(Saved data entries)

*** Begin section ***

(** C4, as the code has it. The batch upsert never throws and its result is
    all or nothing: the length of the list when the client is configured,
    the list is not empty and the one remote call reports no error (every
    row is then written), and 0 in every other case. The one call writes
    all of the batch or none of it, so the result is the number of records
    written except when the batch was committed and the answer was lost:
    the result is then 0. Without a client or with an empty list no call
    is made. *)
Theorem upsertEarthquakes_all_or_nothing :
  forall (supabase : option SupabaseClient) (f : fault)
         (earthquakes : list SupabaseEarthquake) (w : world),
    let done := upsertEarthquakes supabase f earthquakes w in
    let sent := isSupabaseAvailable supabase && negb (bool_decide (earthquakes = [])) in
    snd done = Normal (if sent && accepted f
                       then of_Z (Z.of_nat (length earthquakes)) else of_Z 0) /\
    (sent = false -> fst done = w) /\
    (sent = true ->
       calls (fst done) = calls w ++ [earthquakes] /\
       rows (fst done) = upsert_rows (rows w) (written f earthquakes) /\
       (written f earthquakes = [] \/ written f earthquakes = earthquakes)) /\
    (sent && accepted f = true ->
       rows (fst done) = upsert_rows (rows w) earthquakes) /\
    (sent = true -> answer_lost f = false ->
       snd done = Normal (count_of (written f earthquakes))) /\
    (sent = true -> answer_lost f = true ->
       snd done = Normal (of_Z 0) /\
       rows (fst done) = upsert_rows (rows w) earthquakes).
Proof.
  intros supabase f l w. cbv zeta. rewrite upsertEarthquakes_run.
  destruct supabase as [c|]; destruct l as [|r l];
    cbn [isSupabaseAvailable andb negb fst snd];
    rewrite ?(bool_decide_eq_true_2 ([] = [])) by reflexivity;
    rewrite ?(bool_decide_eq_false_2 (r :: l = [])) by discriminate;
    cbn [andb negb]; repeat split; try discriminate; try reflexivity.
  - apply written_all_or_nothing.
  - destruct f; cbn [accepted]; intros; try discriminate; reflexivity.
  - destruct f as [|[] m|[] m]; cbn; intros; try discriminate; reflexivity.
  - destruct f as [|[] m|[] m]; cbn in *; try discriminate; reflexivity.
  - destruct f as [|[] m|[] m]; cbn in *; try discriminate; reflexivity.
Qed.

Lemma upsertEarthquakes_all_or_nothing_witness :
  let batch := [Sample.record_of Sample.jakarta; Sample.record_of Sample.medan] in
  rows (fst (upsertEarthquakes (Some Client) NoFault batch Sample.empty_world))
    = upsert_rows ∅ batch /\
  calls (fst (upsertEarthquakes (Some Client) (ThrowAfter false "fetch failed") batch
                Sample.empty_world)) = [batch] /\
  fst (upsertEarthquakes None NoFault batch Sample.empty_world) = Sample.empty_world /\
  snd (upsertEarthquakes (Some Client) (ErrorAfter false "duplicate key") batch
         Sample.empty_world) = Normal (of_Z 0) /\
  rows (fst (upsertEarthquakes (Some Client) (ThrowAfter true "socket hang up") batch
               Sample.empty_world)) = upsert_rows ∅ batch.
Proof.
  intros batch. split; [|split; [|split; [|split]]].
  - destruct (upsertEarthquakes_all_or_nothing (Some Client) NoFault batch
                Sample.empty_world) as (_ & _ & _ & H & _).
    apply H. reflexivity.
  - destruct (upsertEarthquakes_all_or_nothing (Some Client)
                (ThrowAfter false "fetch failed") batch Sample.empty_world)
      as (_ & _ & H & _).
    apply H. reflexivity.
  - destruct (upsertEarthquakes_all_or_nothing None NoFault batch Sample.empty_world)
      as (_ & H & _).
    apply H. reflexivity.
  - destruct (upsertEarthquakes_all_or_nothing (Some Client)
                (ErrorAfter false "duplicate key") batch Sample.empty_world)
      as (_ & _ & _ & _ & H & _).
    apply H; reflexivity.
  - destruct (upsertEarthquakes_all_or_nothing (Some Client)
                (ThrowAfter true "socket hang up") batch Sample.empty_world)
      as (_ & _ & _ & _ & _ & H).
    apply H; reflexivity.
Defined.

(** C4 as stated fails: the service commits a batch of two records and the
    answer is lost on its way back; two records are persisted and the
    result is 0. *)
Lemma upsertEarthquakes_partial_count_counterexample :
  let batch := [Sample.record_of Sample.jakarta; Sample.record_of Sample.medan] in
  let done := upsertEarthquakes (Some Client) (ErrorAfter true "TypeError: fetch failed")
                batch Sample.empty_world in
  size (rows (fst done)) = 2%nat /\
  rows (fst done) !! id (Sample.record_of Sample.jakarta)
    = Some (Sample.record_of Sample.jakarta) /\
  rows (fst done) !! id (Sample.record_of Sample.medan)
    = Some (Sample.record_of Sample.medan) /\
  snd done = Normal (of_Z 0) /\
  snd done <> Normal (of_Z (Z.of_nat (size (rows (fst done))))).
Proof.
  cbv zeta. rewrite upsertEarthquakes_run.
  cbn [fst snd after_call rows written accepted].
  split; [vm_compute; reflexivity|].
  split; [vm_compute; reflexivity|].
  split; [vm_compute; reflexivity|].
  split; [reflexivity|].
  vm_compute. intros H. discriminate H.
Qed.

(** ** The normalizer *)

Lemma replace_colon_space_clean (s : string) (c : ascii) :
  In c (list_ascii_of_string (replace_colon_space s)) ->
  c <> ":"%char /\ is_space c = false.
Proof.
  induction s as [|a s IH]; simpl; [intros []|].
  intros [<- | Hin]; [|auto].
  destruct (Ascii.eqb a ":" || is_space a)%bool eqn:E.
  - split; [discriminate | reflexivity].
  - apply orb_false_iff in E as [E1 E2]. split; [|assumption].
    intros ->. discriminate E1.
Qed.

(** C1, as the code has it. The id is the source datetime, the parsed
    latitude and the parsed longitude joined by underscores, every colon
    and white-space character then replaced by an underscore. It depends on
    nothing else: the same entry normalized twice (at any time, on any
    runtime) gets the same id, and so do two entries that agree on the
    datetime and on the parsed coordinates, or on the datetime and the
    coordinate text. No colon or white space is left in it. *)
Theorem earthquake_id_deterministic :
  forall (getTime getTime' : string -> number) (data data' : BMKGEarthquake)
         (now now' : number),
    let r := earthquakeData getTime data now in
    let r' := earthquakeData getTime' data' now' in
    id r = replace_colon_space
             (DateTime data +:+ "_" +:+ toString (latitude r) +:+ "_"
                +:+ toString (longitude r)) /\
    id (earthquakeData getTime' data now') = id r /\
    (DateTime data = DateTime data' -> latitude r = latitude r' ->
     longitude r = longitude r' -> id r = id r') /\
    (DateTime data = DateTime data' -> Coordinates data = Coordinates data' ->
     id r = id r') /\
    (forall c, In c (list_ascii_of_string (id r)) ->
               c <> ":"%char /\ is_space c = false).
Proof.
  intros G G' d d' now now'. cbv zeta. repeat split.
  - cbn [earthquakeData id latitude longitude]. intros E1 E2 E3.
    rewrite E1, E2, E3. reflexivity.
  - cbn [earthquakeData id]. intros E1 E2. rewrite E1, E2. reflexivity.
  - apply (replace_colon_space_clean _ c H).
  - apply (replace_colon_space_clean _ c H).
Qed.

Lemma earthquake_id_deterministic_witness :
  let other := Sample.entry "2024-01-01T10:20:30+00:00" "-6.520, 106.1" "4.0" "Banten" in
  let same_text := Sample.entry "2024-01-01T10:20:30+00:00" "-6.52,106.10" "4.0" "Banten" in
  id (earthquakeData Sample.getTime Sample.jakarta (of_Z 1))
    = id (earthquakeData (fun _ => NaN) other (of_Z 2)) /\
  id (earthquakeData Sample.getTime Sample.jakarta (of_Z 1))
    = id (earthquakeData (fun _ => NaN) same_text (of_Z 2)) /\
  "T"%char <> ":"%char /\ is_space "T" = false.
Proof.
  intros other same_text. split; [|split].
  - destruct (earthquake_id_deterministic Sample.getTime (fun _ => NaN) Sample.jakarta
                other (of_Z 1) (of_Z 2)) as (_ & _ & H & _).
    apply H; reflexivity.
  - destruct (earthquake_id_deterministic Sample.getTime (fun _ => NaN) Sample.jakarta
                same_text (of_Z 1) (of_Z 2)) as (_ & _ & _ & H & _).
    apply H; reflexivity.
  - destruct (earthquake_id_deterministic Sample.getTime (fun _ => NaN) Sample.jakarta
                other (of_Z 1) (of_Z 2)) as (_ & _ & _ & _ & H).
    apply H. vm_compute. tauto.
Defined.

(** C1 as stated fails: the id is not the bare concatenation of the three
    parts; the underscores that join them are part of it. *)
Lemma earthquake_id_concatenation_counterexample :
  let r := Sample.record_of Sample.jakarta in
  id r = "2024-01-01T10_20_30+00_00_-6.52_106.1" /\
  replace_colon_space
    (DateTime Sample.jakarta +:+ toString (latitude r) +:+ toString (longitude r))
  = "2024-01-01T10_20_30+00_00-6.52106.1" /\
  id r <> replace_colon_space
            (DateTime Sample.jakarta +:+ toString (latitude r) +:+ toString (longitude r)).
Proof.
  cbv zeta. split; [vm_compute; reflexivity|].
  split; [vm_compute; reflexivity|].
  vm_compute. intros H. discriminate H.
Qed.

Lemma clock_after_call f payload w : clock (after_call f payload w) = clock w.
Proof. reflexivity. Qed.

Lemma parseAndInsertEarthquake_run supabase getTime f data w :
  parseAndInsertEarthquake supabase getTime f data w =
  match supabase with
  | None => (w, Normal tt)
  | Some _ => (after_call f [earthquakeData getTime data (clock w)] w, Normal tt)
  end.
Proof.
  unfold parseAndInsertEarthquake, try_catch, bind, Date_now.
  rewrite upsertEarthquake_run. destruct supabase; reflexivity.
Qed.

(** A list feed's loop, run to its end: one request per entry, in order. *)
Lemma for_of_run supabase getTime service entries : forall i w,
  let done := for_of supabase getTime service i entries w in
  snd done = Normal tt /\
  clock (fst done) = clock w /\
  calls (fst done) =
    calls w ++ (if isSupabaseAvailable supabase
                then (fun e => [earthquakeData getTime e (clock w)]) <$> entries
                else []) /\
  ((forall j, service j = NoFault) -> isSupabaseAvailable supabase = true ->
   rows (fst done) =
     upsert_rows (rows w) ((fun e => earthquakeData getTime e (clock w)) <$> entries)).
Proof.
  induction entries as [|e entries IH]; intros i w; cbv zeta.
  - cbn. destruct supabase; cbn; rewrite app_nil_r; auto.
  - assert (E : for_of supabase getTime service i (e :: entries) w =
                for_of supabase getTime service (S i) entries
                  (fst (parseAndInsertEarthquake supabase getTime (service i) e w))).
    { cbn [for_of]. unfold bind. rewrite parseAndInsertEarthquake_run.
      destruct supabase; reflexivity. }
    rewrite E, parseAndInsertEarthquake_run. clear E.
    destruct supabase as [c|]; cbn [fst].
    + destruct (IH (S i) (after_call (service i) [earthquakeData getTime e (clock w)] w))
        as (H1 & H2 & H3 & H4).
      cbv zeta in *. rewrite clock_after_call in *.
      split; [exact H1|]. split; [exact H2|]. split.
      * rewrite H3. cbn [after_call calls isSupabaseAvailable].
        rewrite fmap_cons, <- app_assoc. reflexivity.
      * intros Hs Ha. rewrite (H4 Hs Ha). cbn [after_call rows].
        rewrite Hs, fmap_cons. reflexivity.
    + destruct (IH (S i) w) as (H1 & H2 & H3 & H4). cbv zeta in *.
      split; [exact H1|]. split; [exact H2|]. split; [exact H3|].
      intros _ Ha. discriminate Ha.
Qed.

(** C3, on the code. A list feed brings three entries, the second with the
    magnitude text "abc". [parseFloat] returns NaN for it and nothing
    checks that: the entry is normalized like the others, to a record
    whose magnitude is NaN, and handed to the upsert, so the feed makes
    three upsert calls and not two. What happens to the row is then the
    database's business: when it takes it, the table holds three rows,
    the second with magnitude null; when it refuses it (a column that must
    not be null), the refusal is one failed insertion among the three and
    the other two rows are written. *)
Theorem malformed_magnitude_is_upserted :
  let batch := [Sample.jakarta; Sample.malformed; Sample.medan] in
  let w := Sample.empty_world in
  let bad := earthquakeData Sample.getTime Sample.malformed (clock w) in
  let taken := for_of (Some Client) Sample.getTime (fun _ => NoFault) 0 batch w in
  let refused := for_of (Some Client) Sample.getTime ExtraSample.refuse_second 0 batch w in
  Magnitude Sample.malformed = "abc"%string /\
  magnitude bad = NaN /\
  parseAndInsertEarthquake (Some Client) Sample.getTime NoFault Sample.malformed w
    = (after_call NoFault [bad] w, Normal tt) /\
  snd taken = Normal tt /\
  calls (fst taken) = [[Sample.record_of Sample.jakarta]; [bad];
                       [Sample.record_of Sample.medan]] /\
  size (rows (fst taken)) = 3%nat /\
  magnitude <$> rows (fst taken) !! id bad = Some Null /\
  snd refused = Normal tt /\
  calls (fst refused) = calls (fst taken) /\
  size (rows (fst refused)) = 2%nat /\
  rows (fst refused) !! id bad = None.
Proof.
  cbv zeta. repeat split; vm_compute; reflexivity.
Qed.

*** End section ***

- What you should do -
The lines needed are those in the data above that hold the string "when"; copy each of them.

- Answer section -
    all or nothing: the length of the list when the client is configured,
    written except when the batch was committed and the answer was lost:
    database's business: when it takes it, the table holds three rows,
    the second with magnitude null; when it refuses it (a column that must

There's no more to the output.